Extracted material
----------------------------------------
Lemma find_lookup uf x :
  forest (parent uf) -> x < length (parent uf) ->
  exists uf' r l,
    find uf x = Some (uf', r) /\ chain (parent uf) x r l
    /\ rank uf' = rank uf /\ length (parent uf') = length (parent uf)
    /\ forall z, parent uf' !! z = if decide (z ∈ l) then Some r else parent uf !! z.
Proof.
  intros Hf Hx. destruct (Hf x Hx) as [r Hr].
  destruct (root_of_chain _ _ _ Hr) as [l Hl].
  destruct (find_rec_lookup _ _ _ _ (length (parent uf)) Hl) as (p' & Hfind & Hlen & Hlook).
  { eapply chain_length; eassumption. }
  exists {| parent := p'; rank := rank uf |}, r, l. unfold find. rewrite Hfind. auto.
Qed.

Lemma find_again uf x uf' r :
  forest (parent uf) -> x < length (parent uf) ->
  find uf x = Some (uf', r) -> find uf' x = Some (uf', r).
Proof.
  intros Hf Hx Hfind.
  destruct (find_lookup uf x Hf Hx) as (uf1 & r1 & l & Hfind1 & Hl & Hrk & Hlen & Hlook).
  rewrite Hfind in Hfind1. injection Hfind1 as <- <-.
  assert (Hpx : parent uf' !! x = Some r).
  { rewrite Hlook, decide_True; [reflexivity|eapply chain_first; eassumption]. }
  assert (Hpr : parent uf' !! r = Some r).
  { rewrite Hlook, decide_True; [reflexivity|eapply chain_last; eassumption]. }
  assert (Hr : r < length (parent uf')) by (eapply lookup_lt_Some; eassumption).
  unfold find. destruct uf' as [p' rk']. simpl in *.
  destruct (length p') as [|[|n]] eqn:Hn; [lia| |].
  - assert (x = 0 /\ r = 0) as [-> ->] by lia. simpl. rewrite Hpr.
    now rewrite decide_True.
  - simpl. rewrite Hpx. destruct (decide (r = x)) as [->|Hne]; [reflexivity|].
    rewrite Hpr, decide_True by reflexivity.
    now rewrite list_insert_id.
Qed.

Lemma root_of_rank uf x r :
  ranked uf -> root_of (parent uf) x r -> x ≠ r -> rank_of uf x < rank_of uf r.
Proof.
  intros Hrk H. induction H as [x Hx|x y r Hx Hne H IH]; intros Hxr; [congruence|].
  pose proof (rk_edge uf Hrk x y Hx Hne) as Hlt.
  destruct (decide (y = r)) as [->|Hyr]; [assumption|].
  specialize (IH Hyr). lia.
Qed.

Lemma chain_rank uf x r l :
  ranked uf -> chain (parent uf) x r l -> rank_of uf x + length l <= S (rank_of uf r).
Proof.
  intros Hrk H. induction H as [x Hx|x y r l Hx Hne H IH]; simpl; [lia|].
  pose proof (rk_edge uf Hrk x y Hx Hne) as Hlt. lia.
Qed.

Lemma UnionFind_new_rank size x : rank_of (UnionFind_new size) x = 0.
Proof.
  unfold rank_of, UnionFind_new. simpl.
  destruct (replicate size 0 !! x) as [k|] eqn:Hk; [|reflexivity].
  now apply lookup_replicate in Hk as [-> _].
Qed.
----------------------------------------
This exercise requires the lines of the entries containing the string "reflexivity".

  { rewrite Hlook, decide_True; [reflexivity|eapply chain_first; eassumption]. }
  { rewrite Hlook, decide_True; [reflexivity|eapply chain_last; eassumption]. }
  - simpl. rewrite Hpx. destruct (decide (r = x)) as [->|Hne]; [reflexivity|].
    rewrite Hpr, decide_True by reflexivity.
  destruct (replicate size 0 !! x) as [k|] eqn:Hk; [|reflexivity].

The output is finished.